Required action
In the listing below, find the line holding "B) l : Forall" and the line holding "length l = (2 * k)%nat → Forall (λ n, length". Write out those two lines and all lines between, exactly, and nothing more.

══ Material provided

Lemma even_prefix {A} (prev : list A) :
  ∃ l r k, prev = l ++ r ∧ length l = (2 * k)%nat ∧ (length l = length prev - length prev mod 2)%nat ∧
    (length r ≤ 1)%nat.
Proof.
  pose proof (Nat.div_mod_eq (length prev) 2). pose proof (Nat.mod_upper_bound (length prev) 2 ltac:(lia)).
  exists (take (length prev - length prev mod 2) prev), (drop (length prev - length prev mod 2) prev), (length prev / 2)%nat.
  rewrite take_drop, length_take, length_drop. repeat split; lia.
Qed.

Lemma chunks_even {A} m k (l : list A) :
  (0 < m)%nat → length l = (2 * k)%nat → Forall (λ c, ∃ j, length c = (2 * j)%nat) (chunks (2 * m) l).
Proof.
  intros Hm. revert k. revert l. apply (chunks_ind (2 * m) (λ l, ∀ k, length l = (2 * k)%nat → _)); [lia| |].
  - intros. rewrite chunks_nil by lia. constructor.
  - intros l Hl IH k Hk. rewrite chunks_step by (done || lia). constructor.
    + rewrite length_take. exists (Nat.min m k). lia.
    + apply (IH (k - m)%nat). rewrite length_drop. lia.
Qed.

Lemma Forall_chunks {A} (P : A → Prop) k l : (0 < k)%nat → Forall P l → Forall (Forall P) (chunks k l).
Proof.
  intros _ H. apply Forall_fmap, Forall_true. intros i. by apply Forall_take, Forall_drop.
Qed.

Lemma concat_fmap_concat {A} (lss : list (list (list A))) : concat (@concat A <$> lss) = concat (concat lss).
Proof. induction lss as [|ls lss IH]; [done|]. cbn [fmap list_fmap concat]. by rewrite concat_app, IH. Qed.

Lemma list_fmap_Forall_ext {A B} (f g : A → B) l : Forall (λ x, f x = g x) l → f <$> l = g <$> l.
Proof. induction 1 as [|x l H _ IH]; [done|]. cbn [fmap list_fmap]. by rewrite H, IH. Qed.

Lemma pair_chunks l k :
  length l = (2 * k)%nat → Forall (λ n, length n = 32%nat) l →
  concat (pair_chunk <$> (@concat Z <$> chunks (2 * Z.to_nat CHUNK) l)) = concat (next_level l).
Proof.
  intros Hk Hn. pose proof CHUNK_pos as HC.
  pose proof (chunks_even (Z.to_nat CHUNK) k l HC Hk) as He.
  pose proof (Forall_chunks _ (2 * Z.to_nat CHUNK) l ltac:(lia) Hn) as H32.
  rewrite <- list_fmap_compose, (list_fmap_Forall_ext _ (λ c, concat (next_level c))).
  - rewrite (list_fmap_compose next_level (@concat Z)), concat_fmap_concat, <- next_level_concat by done.
    by rewrite concat_chunks by lia.
  - apply Forall_forall. intros c Hc. rewrite Forall_forall in He, H32.
    destruct (He c Hc) as [j Hj]. apply (pair_chunk_concat c j Hj). by apply H32.
Qed.
(** Canonical addresses that differ only in case are equal. *)
Lemma canonical_lower_inj a b : canonical a → canonical b → lower a = lower b → a = b.
Proof. intros [_ Ha] [_ Hb] H%to_checksum_lower. congruence. Qed.

Definition hex_value (c : ascii) : Z := default 0 (hex_val c).

Lemma is_hex_value c :
  is_hex_char c = true →
  (0 <=? hex_value c) && (hex_value c <? 16) && bool_decide (lower_char c = hexdigit (hex_value c)) = true.
Proof. by char_cases c. Qed.

Lemma hex_digits s :
  Forall (λ c, is_hex_char c = true) s →
  ∃ ds, Forall (λ d, 0 ≤ d < 16) ds ∧ length ds = length s ∧ lower s = hexdigit <$> ds.
Proof.
  induction 1 as [|c s Hc _ (ds & Hd & Hl & E)]; [by exists []|].
  assert (∃ d, 0 ≤ d < 16 ∧ lower_char c = hexdigit d) as (d & Hd' & Ec).
  { pose proof (is_hex_value c Hc) as H. rewrite !andb_true_iff in H. destruct H as [[H1 H2] H3%bool_decide_eq_true_1].
    exists (hex_value c). split; [lia|done]. }
  exists (d :: ds). split_and!; [by constructor|simpl; lia|].
  cbn [lower fmap list_fmap]. by rewrite Ec, <- E.
Qed.

Lemma int_base_0x body :
  body ≠ [] → Forall (λ c, is_hex_char c = true) body →
  int_base 16 ("0x"%string ++ body) = int_digits 16 true 0 (lower body).
Proof.
  intros Hne Hh. rewrite int_digits_lower by done. unfold int_base. rewrite strip_with_none.
  - cbn -[int_digits]. destruct Hh as [|c body Hc _]; [done|]. apply is_hex_plain in Hc as (_ & Hu & _).
    by destruct c as [[] [] [] [] [] [] [] []].
  - apply Forall_app. split; [compute_decide|]. eapply Forall_impl; [exact Hh|]. intros c Hc. by apply is_hex_plain.
Qed.

(** Hex digits two by two are the bytes they spell. *)
Lemma hexdigits_bytes k ds :
  Forall (λ d, 0 ≤ d < 16) ds → length ds = (2 * k)%nat →
  ∃ b, length b = k ∧ bytes_ok b ∧ hexdigit <$> ds = hex b ∧
    ∀ acc, undigits 16 acc ds = acc * 256 ^ Z.of_nat k + from_be b.
Proof.
  revert ds. induction k as [|k IH]; intros ds Hd Hl.
  { destruct ds; [|done]. exists []. split_and!; [done|constructor|done|]. intros acc. cbn. lia. }
  destruct ds as [|d [|e ds]]; [done|simpl in Hl; lia|]. inversion_clear Hd as [|?? H1 Hd']. inversion_clear Hd' as [|?? H2 Hd].
  destruct (IH ds Hd) as (b & Hb & Hok & E & Hu); [simpl in Hl; lia|]. exists (d * 16 + e :: b).
  split_and!; [simpl; lia|constructor; [lia|done]| |].
  - cbn [fmap list_fmap]. rewrite hex_cons, E, Z.div_add_l, Z.div_small, Z.add_0_r by lia.
    by rewrite Z.add_comm, Z.mod_add, Z.mod_small by lia.
  - intros acc. unfold undigits in *. cbn [foldl]. rewrite Hu. rewrite from_be_cons, Hb.
    replace (Z.of_nat (S k)) with (Z.succ (Z.of_nat k)) by lia. rewrite Z.pow_succ_r by lia. nia.
Qed.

════

Your solution
Lemma list_fmap_Forall_ext {A B} (f g : A → B) l : Forall (λ x, f x = g x) l → f <$> l = g <$> l.
Proof. induction 1 as [|x l H _ IH]; [done|]. cbn [fmap list_fmap]. by rewrite H, IH. Qed.

Lemma pair_chunks l k :
  length l = (2 * k)%nat → Forall (λ n, length n = 32%nat) l →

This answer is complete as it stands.